再度プレイして感じた『FFXI』の“いまの楽しさ”

  • 『FFXI』を集中してプレイされていたのは、どのくらいの期間ですか?

  • 木村

    ゲーム業界に入ってからは忙しくてプレイができなくなったのですが……確か、ヴォイドウォッチが実装されたころ(2011年5月)までずっとプレイしていたと思います。その後『アドゥリンの魔境』(2013年3月発売)が出て少ししたあたりで復帰して、1年くらい遊んだところでまた忙しくなりプレイができなくなって……。そして『ヴァナ・ディールの星唄』(以下、『星唄』)の後にもう1回復帰しているので、3つの期間でプレイしていることになります。

  • トータルで見ると、プレイしていない期間のほうが短いですね(笑)。

  • 木村

    確かに、けっこうやっていますね(笑)。

  • それらのプレイの中で、もっとも印象深い思い出はなんですか?

  • 木村

    思い出はいろいろありすぎて悩みますね……。まずは、初めてリンクシェル(LS)をもらったときの思い出でしょうか。ジュノにたどり着いたとき「コケコケ」言っている謎の人がいて、いきなりLSをもらって入ったのですが、そこでたくさんの仲間ができました。ミッションや難しいクエストなど、なにをするにもそのLSで挑戦して、とても楽しかったですね。プロミヴォンなど、すごく苦労したミッションもありましたが、その大変さも含めていい思い出です。

  • 装備品に関する思い出はいかがですか?

  • 木村

    定番ですが、デュエルシャポー(赤魔道士のレリック装束の頭部位)を手に入れたことですね。当時は社会人になりたてだったので、毎週土曜か日曜の朝にデュナミスに通って時間をかけて取りましたが、取ったときはうれしかったです。気絶するぐらいに(笑)。あとは、2009年の夏にマンダウ(短剣のレリックウェポン)を作ったことも思い出深いです。

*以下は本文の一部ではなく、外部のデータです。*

(** * NLQ backend: query-safety validation and bounded execution

    A shallow embedding of [src/services/QueryExecutionService.js] (the
    validator, the bounded executor and the plan helpers) and of the
    orchestration in [NLQService.processQuery] / [LLMService.parseSQLResponse],
    followed by the properties of the specification that concern them.

    SQL text is modelled as a [string] over the 7-bit ASCII alphabet in which
    the keywords, patterns and white space of the service live; the string
    primitives below are the JavaScript ones restricted to that alphabet.
    Asynchronous code is embedded by explicit state passing: a [World] holds
    the wall clock and the traffic seen by the pooled database driver, the
    driver itself is an oracle that answers every call with a delay and a
    result or an error. *)

From Stdlib Require Import String Ascii List ZArith Bool Lia DecimalString.
Import ListNotations.

Local Open Scope string_scope.
Local Open Scope Z_scope.

(** ** JavaScript string primitives *)

Module Js.

Definition isLower (c : ascii) : bool :=
  let n := nat_of_ascii c in (Nat.leb 97 n && Nat.leb n 122)%bool.

Definition upperChar (c : ascii) : ascii :=
  if isLower c then ascii_of_nat (nat_of_ascii c - 32) else c.

(** [String.prototype.toUpperCase], as it acts on ASCII text: a to z go to
    A to Z and every other character is left alone. The special mappings of
    Unicode outside ASCII are not modelled. *)
Fixpoint toUpperCase (s : string) : string :=
  match s with
  | EmptyString => EmptyString
  | String c s' => String (upperChar c) (toUpperCase s')
  end.

(** White space and line terminators stripped by [trim]:
    TAB, LF, VT, FF, CR and SPACE. *)
Definition isWhiteSpace (c : ascii) : bool :=
  let n := nat_of_ascii c in
  (Nat.leb 9 n && Nat.leb n 13 || Nat.eqb n 32)%bool.

Fixpoint trimStart (s : string) : string :=
  match s with
  | EmptyString => EmptyString
  | String c s' => if isWhiteSpace c then trimStart s' else s
  end.

Fixpoint trimEnd (s : string) : string :=
  match s with
  | EmptyString => EmptyString
  | String c s' =>
      match trimEnd s' with
      | EmptyString => if isWhiteSpace c then EmptyString else String c EmptyString
      | t => String c t
      end
  end.

(** [String.prototype.trim] *)
Definition trim (s : string) : string := trimEnd (trimStart s).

  • 2009年時点のレリックウェポン制作は、かなりたいへんだったのでは?

  • 木村

    旧貨幣はギルで集めました。デュナミスの出口で待っていて、出てくる人たちに声をかけて売ってもらったりしていましたね。

  • マンダウ以外にも思い出の武器はありますか?

  • 木村

    クラーケンクラブ(時々2-8回攻撃の片手棍)やジュワユース(時々2回攻撃の片手剣)が好きでしたね。あとは武器ではないですが、いまだに“海霊の免罪符”という文字を見るとうれしくなります。後衛ジョブでプレイしていたこともあって、ゼニス装備はどれもいいものでした。いまでは使うことはないですが、各部位1個ずつ持っています。あと、“光布”という文字も、いまだにときめきますね(笑)。当時はNMが落としたものを売ると800万ギルくらいになりました。いまではだいぶ価値も下がりましたが、それでも「いいアイテムが出たな」と思ってしまう。なぜでしょうね(笑)。アイテムの字面だけでうれしくなるゲームって、なかなかないですよね。

  • つぎに、いちばん記憶に残っているミッションやクエストをお聞かせください。

  • 木村

    最近、サブのキャラクターをバトルコンテンツ“オーメン”に参加させたくて、ミッションをもう一度全部プレイしたのですが、『アルタナの神兵』のリリゼットのエピソードはいい話ですよね。当時はクリアすることに精一杯でしっかりストーリーを把握できなかったり、つぎのバージョンアップまで時間が空いて話を忘れてしまうこともありましたが、ほかのミッションも含め、一気にプレイすると新たな発見や感動があります。あとはやはり、『星唄』のストーリーが『FFXI』のシナリオの中でいちばんすばらしいと思うので、『FFXI』をプレイしていて『星唄』を知らない人は、ぜひ体験してほしいです。今回の『グラブル』とのコラボの舞台が『星唄』の時間軸になっているのも、『星唄』に興味を持っていただくためなんです。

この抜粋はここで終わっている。